As China frowned on Dalai Lama's visit to Tawang in Arunachal Pradesh, India on Monday said border differences between the two countries could be resolved through dialogue.
In London, Finance Minister Pranab Mukherjee said the two countries had agreed to resolve border issues through talks.
"It is true that we have differences with China on border. But, we have agreed to resolve them through dialogue," he told reporters after the G-20 meeting in Scotland.
A day after the Tibetan spiritual leader rebuffed China for objecting to his trip to Arunachal Pradesh, Beijing made no comments, but a state-owned paper suggested he had gone to the border town of Tawang under pressure from India.
The state-run newspaper Global Times quoted a Chinese analyst as saying that the Dalai Lama went "at this critical moment probably because of pressure from India".
It went on to say that "the appearance and activities of the Dalai Lama in southern Tibet may foment anti-China sentiment among people living in the region".
China, which stakes claim to Tawang and the whole of Arunachal Pradesh as part of their country, has strongly objected to the Dalai Lama's visit.
India has made it clear that Arunachal Pradesh is an integral part of the country. It has also stated in unambiguous terms that the Dalai Lama is an honoured guest and a religious leader who is free to travel anywhere in the country.
Prime Minister Manmohan Singh and his Chinese counterpart Wen Jiabao have agreed to maintain peace and tranquility on the borders.

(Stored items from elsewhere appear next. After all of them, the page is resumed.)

Lemma GetOp2_push data rest :
  vsize data + vsize rest < 2 ^ 32 ->
  GetOp2 (push_data [] data ++ rest) = Some (push_op data, data, rest).
Proof.
  intros Hsz. pose proof (vsize_nonneg data). pose proof (vsize_nonneg rest).
  assert (Hu : (to_u32 (vsize (data ++ rest)) <? vsize data) = false).
  { unfold to_u32. rewrite vsize_app, Z.mod_small by lia. apply Z.ltb_ge. lia. }
  assert (Hlen : forall n x, (vsize (le_split n x ++ data ++ rest) <? Z.of_nat n) = false).
  { intros n x. apply Z.ltb_ge. rewrite vsize_app. unfold vsize. rewrite length_le_split. lia. }
  unfold push_data, push_op, OP_PUSHDATA1, OP_PUSHDATA2, OP_PUSHDATA4.
  destruct (Z.ltb_spec (vsize data) 0x4c); [|destruct (Z.leb_spec (vsize data) 0xff);
    [|destruct (Z.leb_spec (vsize data) 0xffff)]]; cbn [app GetOp2].
  - unfold OP_PUSHDATA4, OP_PUSHDATA1. destruct (Z.leb_spec (vsize data) 0x4e); [|lia].
    destruct (Z.ltb_spec (vsize data) 0x4c); [|lia]. by rewrite Hu, take_vsize, drop_vsize.
  - destruct (Z.ltb_spec (vsize (vsize data :: data ++ rest)) 1) as [Hl|_].
    { unfold vsize in Hl. simpl in Hl. lia. }
    cbn. unfold at_. cbn [nth]. rewrite drop_0. by rewrite Hu, take_vsize, drop_vsize.
  - rewrite <- app_assoc. cbn -[vsize le_split]. rewrite (Hlen 2%nat).
    destruct (read_size 2 (vsize data) (data ++ rest)) as [-> ->]; [simpl; lia|].
    by rewrite Hu, take_vsize, drop_vsize.
  - rewrite <- app_assoc. cbn -[vsize le_split]. rewrite (Hlen 4%nat).
    destruct (read_size 4 (vsize data) (data ++ rest)) as [-> ->]; [change (8 * Z.of_nat 4) with 32; lia|].
    by rewrite Hu, take_vsize, drop_vsize.
Qed.
(* ===== verification/Crypto.v ===== *)
(** * Hash functions

    [crypto/sha256.cpp], [crypto/sha512.cpp], [crypto/sha1.cpp],
    [crypto/ripemd160.cpp], [crypto/hmac_sha256.cpp], [crypto/hmac_sha512.cpp]
    and [hash.h], [hash.cpp].  The compression functions are executable; the
    buffering of [Write] and [Finalize], which the four classes share, is
    proved to compute the padded hash of the concatenation of what was written. *)

From stdpp Require Import base numbers list strings option.
From Stdlib Require Import ZArith Lia.
From S2P Require Import Prelude.
From S2P Require Import Serialize.
From S2P Require Import ScTypes.
Open Scope Z_scope.
Open Scope zen_scope.

(** ** Words

    [crypto/common.h]; [x >> n | x << (w - n)] on an unsigned type of [w] bits. *)
Definition ReadLE32 (p : bytes) : Z := le_combine (take 4 p).

Definition ReadBE32 (p : bytes) : Z := le_combine (rev (take 4 p)).

Definition ReadBE64 (p : bytes) : Z := le_combine (rev (take 8 p)).

Definition WriteLE32 (x : Z) : bytes := le_split 4 x.

Definition WriteBE32 (x : Z) : bytes := rev (le_split 4 x).

Definition WriteLE64 (x : Z) : bytes := le_split 8 x.

Definition WriteBE64 (x : Z) : bytes := rev (le_split 8 x).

On October 24, Singh and Wen met on the margins of the Association of Southeast Asian Nations Summit in Thailand amid Chinese protests over Arunachal Pradesh and reached a consensus that the two neighbours should forge a strategic partnership.

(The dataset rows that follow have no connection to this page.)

Lemma op_equal_ok opcode st : wf st -> good (op_equal opcode st) wf.
Proof.
  intros Hst. destruct st as [|x [|y st]]; [done..|]. apply list.Forall_cons in Hst as [_ [_ Hst]%list.Forall_cons].
  cbn [op_equal]. destruct (_ =? _); [by destruct (bool_decide _)|]. constructor; [apply bool_val_ok|done].
Qed.

  (** four-byte operands never trip the asserts of [CScriptNum] *)
Lemma unary_ok opcode n :
  Z.abs n < 2 ^ 31 -> in_range OP_1ADD OP_1SUB opcode || in_range OP_NEGATE OP_0NOTEQUAL opcode = true ->
  exists r, unary opcode n = Ok r.
Proof.
  intros Hn Hop. unfold unary, num_add_assign, num_sub_assign, num_neg, INT64_MIN, INT64_MAX.
  unfold in_range in Hop.
  repeat (match goal with |- context [if Z.eqb opcode ?b then _ else _] => destruct (Z.eqb_spec opcode b) end).
  - destruct (Z.leb_spec n (2 ^ 63 - 1 - 1)); [by eexists|lia].
  - destruct (Z.leb_spec (- 2 ^ 63 + 1) n); [by eexists|lia].
  - destruct (Z.eqb_spec n (- 2 ^ 63)); [lia|by eexists].
  - destruct (n <? 0); [destruct (Z.eqb_spec n (- 2 ^ 63)); [lia|]|]; by eexists.
  - by eexists.
  - by eexists.
  - exfalso. apply orb_true_iff in Hop as [Hop|Hop]; zbool; lia.
Qed.

Lemma binary_ok opcode n1 n2 :
  in_range OP_ADD OP_SUB opcode || in_range OP_BOOLAND OP_MAX opcode = true ->
  exists r, binary opcode n1 n2 = Ok r.
Proof.
  intros Hop. unfold binary, in_range in *.
  repeat (match goal with |- context [if Z.eqb opcode ?b then _ else _] => destruct (Z.eqb_spec opcode b); [by eexists|] end).
  exfalso. apply orb_true_iff in Hop as [Hop|Hop]; zbool; lia.
Qed.

Lemma op_numeric1_ok opcode st :
  in_range OP_1ADD OP_1SUB opcode || in_range OP_NEGATE OP_0NOTEQUAL opcode = true ->
  wf st -> good (op_numeric1 flags opcode st) wf.
Proof.
  intros Hop Hst. destruct st as [|x st]; [done|]. apply list.Forall_cons in Hst as [Hx Hst].
  cbn [op_numeric1]. eapply good_then; [by apply num_ok|]. intros n Hn.
  destruct (unary_ok opcode n Hn Hop) as [r ->]. simpl. constructor; [apply num_serialize_ok|done].
Qed.

Lemma op_numeric2_ok opcode st :
  in_range OP_ADD OP_SUB opcode || in_range OP_BOOLAND OP_MAX opcode = true ->
  wf st -> good (op_numeric2 flags opcode st) wf.
Proof.
  intros Hop Hst. destruct st as [|x [|y st]]; [done..|].
  apply list.Forall_cons in Hst as [Hx [Hy Hst]%list.Forall_cons].
  cbn [op_numeric2]. eapply good_then; [by apply num_ok|]. intros n1 _.
  eapply good_then; [by apply num_ok|]. intros n2 _.
  destruct (binary_ok opcode n1 n2 Hop) as [r ->]. cbn [lift_res then_]. cbv zeta.
  destruct (_ =? _); [by destruct (CastToBool _)|]. constructor; [apply num_serialize_ok|done].
Qed.

Lemma op_within_ok st : wf st -> good (op_within flags st) wf.
Proof.
  intros Hst. destruct st as [|x [|y [|z st]]]; [done..|].
  apply list.Forall_cons in Hst as [Hx [Hy [Hz Hst]%list.Forall_cons]%list.Forall_cons].
  cbn [op_within]. do 3 (eapply good_then; [by apply num_ok|]; intros ? _).
  constructor; [apply bool_val_ok|done].
Qed.

Lemma op_checksig_ok opcode script st : wf st -> good (op_checksig CheckLowS flags opcode script st) wf.
Proof.
  intros Hst. destruct st as [|x [|y st]]; [done..|]. apply list.Forall_cons in Hst as [_ [_ Hst]%list.Forall_cons].
  cbn [op_checksig]. eapply good_then; [apply CheckEncodings_ok|]. intros _ _.
  destruct (_ =? _); [by destruct (CheckSig _ _ _)|]. constructor; [apply bool_val_ok|done].
Qed.

Lemma multisig_loop_ok script keys sigs :
  good (multisig_loop CheckLowS flags script keys sigs) (fun _ => True).
Proof.
  revert sigs. induction keys as [|key keys IH]; intros [|sig sigs]; cbn [multisig_loop]; try done.
  eapply good_then; [apply CheckEncodings_ok|]. intros _ _. cbv zeta.
  destruct (_ <? _); [done|]. apply IH.
Qed.

Definition eval_inv (s : EvalState) : Prop :=
  wf (stack s) /\ wf (altstack s) /\ nOpCount s <= 201.

Lemma on_stack_ok s r : eval_inv s -> good r wf -> good (on_stack s r) eval_inv.
Proof.
  intros (_ & Halt & Hn) Hr. unfold on_stack. eapply good_then; [exact Hr|]. intros st Hst. by split_and!.
Qed.

Lemma op_checkmultisig_ok opcode script s :
  eval_inv s -> good (op_checkmultisig CheckLowS flags opcode script s) eval_inv.
Proof.
  intros (Hst & Halt & Hn). unfold op_checkmultisig. destruct (stack s) as [|x st] eqn:Es; [done|].
  set (full := x :: st) in *. pose proof Hst as [Hx _]%list.Forall_cons.
  assert (Hnth : forall i, elem_ok (nth i full [])).
  { intros i. destruct (nth_in_or_default i full []) as [Hin| ->]; [|split; [constructor|vm_compute; done]].
    rewrite list.Forall_forall in Hst. by apply Hst, list_elem_of_In. }
  eapply good_then; [by apply num_ok|]. intros nk _. cbv zeta. destruct (_ || _); [done|].
  destruct (Z.ltb_spec 201 (nOpCount s + getint nk)); [done|]. destruct (_ <? _); [done|].
  eapply good_then; [apply num_ok, Hnth|]. intros ns _. destruct (_ || _); [done|]. destruct (_ <? _); [done|].
  eapply good_then; [apply multisig_loop_ok|]. intros ok _.
  destruct (drop _ full) as [|dummy rest] eqn:Ed; [done|]. destruct (_ && _); [done|].
  assert (Hrest : wf rest).
  { assert (Hd : wf (drop (2 + Z.to_nat (getint nk) + Z.to_nat (getint ns)) full)) by (by apply Forall_drop).
    rewrite Ed in Hd. by inversion Hd. }
  destruct (_ =? _); [destruct ok|]; cbn [good pass set_error]; [split_and!; done|done|].
  split_and!; [|done|done]. constructor; [apply bool_val_ok|done].
Qed.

India does not visualise any conflict on border issues with China, Mukherjee said.
In New Delhi, Minister of State for External Affairs Shashi Tharoor dismissed the suggestion that India had prodded the Dalai Lama to undertake the visit.

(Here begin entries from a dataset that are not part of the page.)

(* ===== verification/Standard.v ===== *)
(** * Standard scripts and destinations

    [script/standard.cpp] (the template matcher [Solver] with the checks of the
    replay-protection data, destinations and the scripts that pay them) and the
    signature checkers of [script/interpreter.cpp], whose signature hash and
    secp256k1 verification are parameters. *)

From stdpp Require Import base numbers list strings option.
From Stdlib Require Import ZArith Lia.
From S2P Require Import Prelude.
From S2P Require Import Serialize.
From S2P Require Import ScTypes.
From S2P Require Import Primitives.
From S2P Require Import Forks.
From S2P Require Import Compress.
From S2P Require Import Script.
From S2P Require Import Crypto.
From S2P Require Import Interpreter.
Open Scope Z_scope.
Open Scope zen_scope.

Abbreviation OP_SMALLDATA := 0xf9 (only parsing).
Abbreviation OP_SMALLINTEGER := 0xfa (only parsing).
Abbreviation OP_PUBKEYS := 0xfb (only parsing).
Abbreviation OP_PUBKEYHASH := 0xfd (only parsing).
Abbreviation OP_PUBKEY := 0xfe (only parsing).

(** ** Chain and settings

    What the code reads of [chainActive] (the hashes of its blocks, by height),
    of the chain parameters and of the command line. *)
Record ScriptEnv := mkEnv {
  env_net : Network;
  env_chain : list uint256;
  env_safeDepth : Z;
  env_datacarrier : bool;
  nMaxDatacarrierBytes : Z }.

Definition env_Height (chain : list uint256) : Z := vsize chain - 1.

"This suggestion has not come from us, because we do not deal with the spiritual travels of a spiritual leader. He has to visit his flock as he deems fit. So I am sure that as far as I am aware, the initiative would have come from him and the government would have been informed about it", the minister said adding the Dalai Lama "is free to travel anywhere in India".
The Dalai Lama, who is on a weeklong visit to Arunachal Pradesh, had dismissed as "totally baseless" China accusing him of encouraging a separatist movement.